Guide to Lower Back Pain: Types of Pain and How to Treat it.

Lower back pain is one of the top reasons why people visit their doctor every year. It’s even been estimated that 40% of missed work days in the US are due to back pain. Globally, back pain is considered the leading cause of disability. Suffice to say, low back pain is a very common problem that most adults will experience throughout their lifetime.

In fact, 9 out of 10 adults will experience back pain in their lifetime.

There are different types of back pain, and varying degrees of back pain severity. However, back pain is not considered a disease. Lower back pain is considered a “health problem” or can be a symptom of a disease. Most back pain goes away by making lifestyle changes or having non-invasive treatments. Very rarely is surgery required to fix lower back pain.

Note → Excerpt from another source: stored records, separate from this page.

Definition run_operation (cfg : config) (clock : nat → string)
    (net : nat → option string) (op : operation) : M unit :=
  match op with
  | op_start upd => start clock net upd
  | op_menu_cmd upd => menu_cmd clock net upd
  | op_buy_cmd upd => buy_cmd cfg net upd
  | op_redeem_cmd upd => redeem_cmd cfg clock net upd
  | op_make_premium_cmd upd => make_premium_cmd cfg net upd
  | op_admin_doc_handler upd => admin_doc_handler cfg clock net upd
  | op_addquiz_cmd upd => addquiz_cmd cfg clock net upd
  | op_send_categories c => send_categories net c
  | op_send_subjects c cat => send_subjects net c cat
  | op_send_chapters c cat s => send_chapters net c cat s
  | op_send_items tg c cat s ch page => send_items net tg c cat s ch page
  | op_send_documents_by_range tg c cat s ch start count =>
      send_documents_by_range net tg c cat s ch start count
  | op_quiz_cmd upd dice => quiz_cmd net upd dice
  | op_stats_cmd upd => stats_cmd cfg net upd
  | op_myid_cmd upd => myid_cmd net upd
  | op_help_cmd upd => help_cmd net upd
  end.

(** The world after the operations have been handled in turn; a handler that
    raises leaves the world as it was when the exception escaped. *)
Fixpoint run_session (cfg : config) (clock : nat → string)
    (net : nat → option string) (ops : list operation) (w : world) : world :=
  match ops with
  | [] => w
  | op :: ops' =>
      run_session cfg clock net ops' (run_operation cfg clock net op w).2
  end.

(** Whether the [n]-th call on the messaging client goes through. *)
Definition delivered (net : nat → option string) (n : nat) : bool :=
  match net n with None => true | Some _ => false end.

(** A transport on which every call goes through. *)
Definition reliable : nat → option string := λ _, None.

(** The gate of the delivery loop: the row may be sent to this user. *)
Definition may_receive (d : database) (tg_id : Z) (r : content_row) : bool :=
  (c_premium r =? 0) || user_is_premium_sync d tg_id.

(** What the delivery loop sends for one row when every call goes through
    and the gate is applied: the upload action and the file, or the locked
    notice. *)
Definition gated_delivery (d : database) (tg_id : Z)
    (class_num category subject chapter : string) (r : content_row)
    : list (call * bool) :=
  if may_receive d tg_id r
  then [(send_action "upload_document", true);
        (reply_document (c_file_id r)
           (document_caption class_num category subject chapter r), true)]
  else [(reply_text (locked_notice r) None, true)].
Lemma connOf_fetchStatus_then data s :
  connOf (fetchStatus_then data s) = connOf s.
Proof.
  unfold fetchStatus_then.
  transitivity (connOf (updateStats data s)).
  - unfold updateGoal. destruct (goal data) as [g|]; [|done].
    destruct (goal_goal g) as [[|c t]|]; [done| |done].
    case_bool_decide; [done|].
    unfold renderSubtasks. by destruct (default [] (goal_subtasks g)).
  - unfold updateStats. destruct (memoryCount s); [|done].
    match goal with |- context [if ?b then _ else _] => destruct b end; [|done].
    match goal with |- context [if ?b then _ else _] => destruct b end; [|done].
    change (connOf (loadGraph true (set_memoryCount
              (Some (default 0 (memory_count data))) s)) = connOf s).
    by rewrite connOf_loadGraph.
Qed.

Lemma connOf_switchMainView viewId s : connOf (switchMainView viewId s) = connOf s.
Proof.
  unfold switchMainView. destruct viewId; [done| |done].
  by rewrite connOf_loadGraph.
Qed.

Lemma connOf_switchRightTab tabId s : connOf (switchRightTab tabId s) = connOf s.
Proof. by destruct tabId. Qed.

Lemma connOf_ws_onopen now s :
  connOf (ws_onopen now s)
  = (ws s, sockets s, timers (clearTimeout (reconnectTimer s) s),
     reconnectTimer s, 1000, nextTimer s).
Proof.
  unfold ws_onopen. cbv zeta.
  rewrite connOf_fetchStatus, connOf_setConnectionDot.
  rewrite connOf_updateStatus, connOf_addLog.
  change (reconnectTimer (set_reconnectDelay 1000 s)) with (reconnectTimer s).
  destruct (reconnectTimer s) eqn:Hrt; unfold connOf, clearTimeout; cbn;
    rewrite ?Hrt; reflexivity.
Qed.

Lemma connOf_ws_onclose now s :
  connOf (ws_onclose now s)
  = (ws s, sockets s, timers s ++ [(nextTimer s, reconnectDelay s)],
     Some (nextTimer s), reconnectDelay s, S (nextTimer s)).
Proof.
  unfold ws_onclose, setTimeout, setConnectionDot. cbv zeta.
  match goal with |- context [connectionDot ?x] => destruct (connectionDot x) end;
    reflexivity.
Qed.

Lemma connOf_reconnect s :
  connOf (reconnect s)
  = (Some (length (sockets s)), sockets s ++ [CONNECTING], timers s,
     reconnectTimer s, Z.min (reconnectDelay s * 2) 30000, nextTimer s).
Proof. reflexivity. Qed.

Lemma connOf_fields s w socks tms rt d nt :
  connOf s = (w, socks, tms, rt, d, nt) ->
  ws s = w /\ sockets s = socks /\ timers s = tms /\
  reconnectTimer s = rt /\ reconnectDelay s = d /\ nextTimer s = nt.
Proof. unfold connOf. intros [= <- <- <- <- <- <-]. done. Qed.

Lemma live_is_current (socks : list ReadyState) h h' st :
  length socks = S h ->
  (forall i, (i < h)%nat -> socks !! i = Some CLOSED) ->
  socks !! h' = Some st -> st <> CLOSED -> h' = h.
Proof.
  intros Hlen Hold Hlook Hlive.
  destruct (Nat.lt_trichotomy h' h) as [Hlt|[->|Hgt]]; [|done|].
  - rewrite (Hold h' Hlt) in Hlook. congruence.
  - rewrite lookup_ge_None_2 in Hlook by lia. done.
Qed.

Lemma backoff_step_bounds d :
  1000 <= d <= 30000 /\ (1000 | d) ->
  1000 <= Z.min (d * 2) 30000 <= 30000 /\ (1000 | Z.min (d * 2) 30000).
Proof.
  intros [Hb [k ->]]. split; [lia|].
  destruct (Z.min_spec (k * 1000 * 2) 30000) as [[_ ->]|[_ ->]].
  - exists (k * 2). lia.
  - exists 30. lia.
Qed.


Section ConnectionManager.

Variable toUpperCase : jsstring -> jsstring.

Lemma connOf_ws_onmessage now data s :
  connOf (ws_onmessage toUpperCase now data s) = connOf s.
Proof.
  unfold ws_onmessage.
  repeat case_bool_decide; try done.
  destruct (includes _ _); [|done].
  by destruct (heartbeatThought _).
Qed.

Lemma initial_connInv s : initial s -> connInv (connOf s).
Proof.
  intros (Hws & Hsocks & Hd & Hrt & Htm & _).
  unfold connOf. rewrite Hws, Hsocks, Hd, Hrt, Htm.
  split; [split; [lia|by exists 1]|].
  exists 0%nat. split_and!; [done|done|intros i Hi; lia|].
  left. split; [by left|done].
Qed.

In saying this, lower back pain is recurring. In other words, back pain is something that most people will experience in episodes. 30% of people have a lower back pain recurrence within 6 months of the initial flare-up. 40% of people will experience lower back pain again within 1 year. This means that lower back pain is not just an isolated “one time thing”—it’s a chronic vulnerability.

What is lower back pain? (the technical answer): The lumbar spine (low back) is a complex structure of bones, joints, nerves, ligaments, and muscles that work together to support your upper body. The lower back not only provides support, but strength, flexibility and mobility to the upper body as well. This complex system is susceptible to injury, thus causing back pain.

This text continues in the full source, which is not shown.